Hello {{firstname}}!

1996 and 2023 smells alike.

hammyhavoc3y ago

RegEx didn't hallucinate though.

russellbeattie3y ago

The first 20 versions I write usually do. Make that 50.

BeefySwain3y ago· 2 in thread

Using Mustache instead of Jinja for a Python package is a choice

ianbicking3y ago

I'm having a hard time fully understanding how this works, but I don't think it is simply template substitution. I think it's creating multiple artifacts and completions from the one document. Because of that it's probably much easier if it is a language that can be easily introspected and doesn't support arbitrary expressions.

BeefySwain3y ago

Okay fair enough then! I'd be interested to see what the rationale was, and if my knee-jerk reaction was unwarranted :)

jxy3y ago· 2 in thread

They must hate lisp so much that they opt to use {{}} instead.

armchairhacker3y ago

The problem with Lisp is that parenthesis are common in regular grammar. {{ is not.

Of course input from the user should be escaped, but prompts given by the programmer may have parenthesis and there's no way to disambiguate between the prompt and the DSL.

evanmoran3y ago

It's not so much against lisp as double curly is a classic string templating style that is common in web programming. I saw it first with `mustache.js` (first release around 2009), but it's probably been used even before that.

https://github.com/janl/mustache.js/

bjackman3y ago· 1 in thread

Wow I think there are details here I'm not fully understanding but this feels like a bit of a quantum leap* in terms of leveraging the strengths while avoiding the weaknesses of LLMs.

It seems like anything that provides access to the fuzzy "intelligence" in these systems while minimizing the cost to predictability and efficiency is really valuable.

I can't quite put it into words but it seems like we are gonna be moving into a more hybrid model for lots of computing tasks in the next 3 years or so and I wonder if this is a huge peek at the kind of paradigms we'll be seeing?

I feel so ignorant in such an exciting way at the moment! That tidbit about the problem solved by "token healing" is fascinating.

*I'm sure this isn't as novel to people in the AI space but I haven't seen anything like it before myself.

Der_Einzige3y ago

A lot of this is because there was and still is systemic undertooling in NLP around how to prompt and leverage the wonderful LLMs that they built.

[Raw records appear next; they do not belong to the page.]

Lemma prefix_cons a sep b text :
  String.prefix (String a sep) (String b text)
    = if ascii_dec a b then String.prefix sep text else false.
Proof. reflexivity. Qed.

Lemma string_app_length (s1 s2 : string) :
  String.length (s1 +:+ s2) = (String.length s1 + String.length s2)%nat.
Proof. induction s1 as [|c s1 IH]; simpl; [done|]. by rewrite IH. Qed.

(** Whether [sep] starts a text is settled by the text's first
    characters, as many as [sep] has. *)
Lemma prefix_app_long (sep : string) : ∀ x y : string,
  (String.length sep ≤ String.length x)%nat →
  String.prefix sep (x +:+ y) = String.prefix sep x.
Proof.
  induction sep as [|a sep IH]; intros x y Hlen.
  - by rewrite !prefix_nil.
  - destruct x as [|b x]; cbn [String.length] in Hlen; [lia|].
    cbn [String.append]. rewrite !prefix_cons.
    destruct (ascii_dec a b); [|done]. apply IH. lia.
Qed.

Lemma split_go_end sep skip piece : split_go sep skip piece "" = [piece].
Proof. by destruct skip. Qed.

Lemma split_go_cons sep piece c text :
  split_go sep 0 piece (String c text) =
    if String.prefix sep (String c text)
    then piece :: split_go sep (String.length sep - 1) "" text
    else split_go sep 0 (piece +:+ String c "") text.
Proof. reflexivity. Qed.

Lemma split_go_skip sep piece rest (passed : string) : ∀ skip,
  String.length passed = skip →
  split_go sep skip piece (passed +:+ rest) = split_go sep 0 piece rest.
Proof.
  induction passed as [|c passed IH]; intros skip <-; simpl; [done|].
  by apply IH.
Qed.
(** C2.  For every list of properties, [createClass] returns exactly when
    every property can be turned into its members by the rule that matches it
    first ([members_of]: class decorator, then function-valued type, then
    call expression, then the name [actions], then plain field), and the body
    of the class is then the concatenation, in the order of the properties,
    of the members of each: a class-decorator property contributes none, and
    the members of one property are contiguous, at the place of the
    property. *)
Theorem createClass_members (className : string) (instanceProps : list EOProp.t)
    (superClassName : string) (mixins : list expr) :
  match createClass className instanceProps superClassName mixins,
        map_result members_of instanceProps with
  | Ok (class, _), Ok memberss =>
      ClassDeclaration.body class = concat memberss
      /\ length memberss = length instanceProps
      /\ Forall2 (fun prop members =>
                    members_of prop = Ok members
                    /\ (classify prop = ClassDecoratorRule -> members = []))
           instanceProps memberss
  | Throw _, Throw _ => True
  | _, _ => False
  end.
Proof.
  unfold createClass. rewrite createClass_loop.
  assert (forall memberss,
            map_result members_of instanceProps = Ok memberss ->
            Forall2 (fun prop members => members_of prop = Ok members)
              instanceProps memberss) as Hall.
  { induction instanceProps as [|prop props IH]; intros memberss Hm.
    - cbn in Hm. injection Hm as <-. constructor.
    - cbn in Hm. destruct (members_of prop) as [members|] eqn:Hp; [|done].
      destruct (map_result members_of props) as [rest|]; [|done].
      cbn in Hm. injection Hm as <-. constructor; [done|]. by apply IH. }
  destruct (map_result members_of instanceProps) as [memberss|e]; [|done].
  specialize (Hall _ eq_refl). cbn.
  split_and!.
  - by destruct (concat (map class_decorators_of instanceProps)).
  - symmetry. by eapply Forall2_length.
  - eapply List.Forall2_impl; [|exact Hall]. intros prop members Hm. split; [done|].
    intros Hrule. unfold members_of in Hm. rewrite Hrule in Hm. congruence.
Qed.

(** A change of the last call argument keeps the number of arguments. *)
Lemma left_by_length (change : Change) (prop : EOProp.t) :
  is_Some (list.last (EOProp.callExprArgs prop)) ->
  length (EOProp.callExprArgs (left_by change prop))
  = length (EOProp.callExprArgs prop).
Proof.
  destruct change as [|lastArg']; [done|].
  cbn. destruct (EOProp.callExprArgs prop) as [|a l _] using rev_ind.
  - by intros [? ?].
  - intros _. by rewrite removelast_last, !length_app.
Qed.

We have to let the Stable Diffusion community guide us, as the waifu generating crowd seems to be quite good at learning how to prompt models. I wrote a snarky github gist about this - https://gist.github.com/Hellisotherpeople/45c619ee22aac6865c...

ftxbro3y ago· 1 in thread

Will it still be all like "As an AI language model I cannot ..." or can this fix it? I mean asking to sexy roleplay as Yoda isn't the same level as asking how to discreetly manufacture methamphetamine at industrial scale there are levels people

Der_Einzige3y ago

No, and in fact I mention that the opposite is the case in the paper I released about constrained text generation: https://paperswithcode.com/paper/most-language-models-can-be...

If you ask ChatGPT to generate personal info, say Social Security numbers, it tells you "sorry hal I can't do that". If you constrain it's vocabulary to only allow numbers and hyphens, well, it absolutely will generate things that look like social security numbers, in spite of the instruction tuning.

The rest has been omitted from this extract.